2 Just as false prophets rose up in the past among God’s people, false teachers will rise up in the future among you. They will slip in with their destructive opinions, denying the very Master who bought their freedom and dooming themselves to destruction swiftly, 2 but not before they attract others by their unbridled and immoral behavior. Because of them and their ways, others will criticize and condemn the path of truth we walk as seedy and disreputable. 3 These false teachers will follow their greed and exploit you with their fabrications, but be assured that their judgment was pronounced long ago and their destruction does not sleep.
New Testament writers warn the church to watch out for false teachers. Peter faults them primarily for their immoral lifestyles rather than for doctrinal differences.
4 For God did not spare the heavenly beings who sinned, but He cast them into the dark pits[a] of hell[b] to be kept until the time of judgment; 5 and He did not spare the ancient world, but He sent a flood swirling over the ungodly (although He did save Noah, God’s herald for what is right, with seven other members of his family); 6 and God condemned the cities of Sodom and Gomorrah, reducing them to ash as a lesson of what He will do with the ungodly in the days to come 7-8 (although again He did rescue Lot, a person who did what was right in God’s eyes and who was distressed by the immorality and the lawlessness of the society around him. Day after day, the sights and sounds of their lawlessness were like daggers into that good man’s soul). 9 If all this happened in the past, it shows clearly the Lord knows how to rescue the godly from their trials and how to hold the wicked in punishment until the day of judgment.
Is God different in the New Testament from what He is in the First Testament? In the First Testament, God seems prone to judgment; but some feel God is more concerned about love in the New Testament. However, the central and most repeated affirmation about God’s character in the First Testament is that He is gracious and compassionate (Exodus 34:6–7). And the New Testament clearly does not ignore the idea of God’s judgment, as this text shows. His judgment will come, but it is delayed by God’s patient mercy.
10 And above all, it shows He will punish those who let the desires of their bodies rule them and who have no respect for authority. People like this are so bold and willful that they aren’t even afraid of offending heavenly beings, 11 although the heavenly messengers—in spite of the fact that they have greater strength and power—make no such accusations against these people before the Lord. 12 These people who speak ill of what they do not understand are no different from animals—without sense, operating only on their instincts, born to be captured and killed—and they will be destroyed just like those animals, 13 receiving the penalty for their evil acts. They waste their days in parties and carousing. As they feast with you, these stains and blemishes on your community are feasting on their deceptions.[c] 14 Their eyes are always looking for their next adulterous conquests; their appetites for sin cannot be satisfied. They seduce the unwary soul, and greed is the only lesson they have learned by heart. God’s curse lies upon them. 15 They have veered off the right road and gotten lost, following in the steps of Balaam, the son of Beor, the false prophet. Balaam loved the reward he could get by doing evil, 16 but he was rebuked for crossing the line into sin; his own speechless donkey scolded him in a human voice, an amazing miracle that reined in the prophet’s insanity.[d]

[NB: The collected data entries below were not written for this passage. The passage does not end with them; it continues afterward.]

(* ===== verification/EvThreads.v ===== *)
(** * The threads of the pool keep the invariant

    One proof per C function: [push_evlist], [pop_evlist], [add_efd], [del_efd]
    and the four thread functions are [good] for the invariant of [EvInv]. *)

From stdpp Require Import functions base gmap list.
From Stdlib Require Import ZArith Lia.
From S2P Require Import Prelude EvPool EvLogic EvInv.

Local Open Scope Z_scope.

Section threads.
Context `{P : Platform} (calm : bool).
Context (Hplat : calm = true → long_ints = 1%nat ∧ sc_open_max ≤ DFL_OPEN_MAX_FILES).

Abbreviation Inv := (Inv calm).
Abbreviation keeps := (keeps Inv G).
Abbreviation good := (good Inv Rl G (adm calm) (flt calm)).

Lemma g_bind {A B} t (p : prog A) (f : A → prog B) Q s :
  good t p (λ a, good t (f a) Q) s → good t (p ≫= f) Q s.
Proof. apply good_bind, Rl_refl. Qed.

Lemma g_rely {A} t (p : prog A) Q s s' : Rl t s s' → good t p Q s → good t p Q s'.
Proof. apply good_rely, Rl_trans. Qed.

Lemma g_ret {A} t (a : A) (Q : A → pool → Prop) s :
  (∀ s', Rl t s s' → Inv s' → Q a s') → good t (mret a) Q s.
Proof. done. Qed.

(** ** Outside the mutexes *)
Definition free (t : tid) (d : list nat) (s : pool) : Prop :=
  (t ≠ Iosched → ∀ m, owner s m ≠ Some t) ∧ (t = Iosched → dealt (log s) = d).

Lemma free_rely t d s s' : Rl t s s' → free t d s → free t d s'.
Proof.
  intros [] [H1 H2]. split.
  - intros Ht m. rewrite r_owner. by apply H1.
  - intros Ht. rewrite r_dealt by done. auto.
Qed.

(** Reading without a mutex. *)
Lemma g_read {A B} t (g : pool → A) (f : A → prog B) Q s :
  (∀ s', Rl t s s' → Inv s' → good t (f (g s')) Q s') → good t (read g ≫= f) Q s.
Proof. intros H s' HR HI. split; [split; [apply G_refl|done]|]. by apply H. Qed.

Lemma g_evl_get {A B} t k (g : evlist → A) (f : A → prog B) Q s :
  (k < 4)%nat →
  (∀ s' e, Rl t s s' → Inv s' → p_evlists s' !! k = Some e → good t (f (g e)) Q s') →
  good t (evl_get k g ≫= f) Q s.
Proof.
  intros Hk H s' HR HI. destruct (lookup_lt_is_Some_2 (p_evlists s') k) as [e He].
  { by rewrite (inv_len _ _ HI). }
  rewrite He. split; [split; [apply G_refl|done]|]. by apply H.
Qed.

17 These people I’m talking about are nothing but dried-up springs, mists driven by fierce winds; the deepest darkness has been set aside for them. 18 They speak in loud voices empty and arrogant. They exploit the desires of the flesh, take advantage of sensual natures, to entangle people who have just escaped from those who live by deception. 19 They claim to offer them freedom, but they themselves are enslaved by corruption because whatever a person gives in to soon becomes his master. 20 Those who have been pulled out of the cesspool of worldly desires through the knowledge of our Lord and Savior Jesus, the Anointed One, yet have found themselves mired in it again are worse off than they were before. 21 They would have been better off never knowing the way of righteousness than to have known it and then abandoned the sacred commandment they had previously received and dived back into the muck! 22 In their cases, the words from Proverbs hold true: “The dog goes back to his own vomit,”[e] and as the Greeks say, “The sow is washed to wallow in the mud.”
Footnotes
- 2:4 Other manuscripts read “into chains of darkness.”
- 2:4 Literally, Tartarus
- 2:13 Other manuscripts read “in their love feasts.”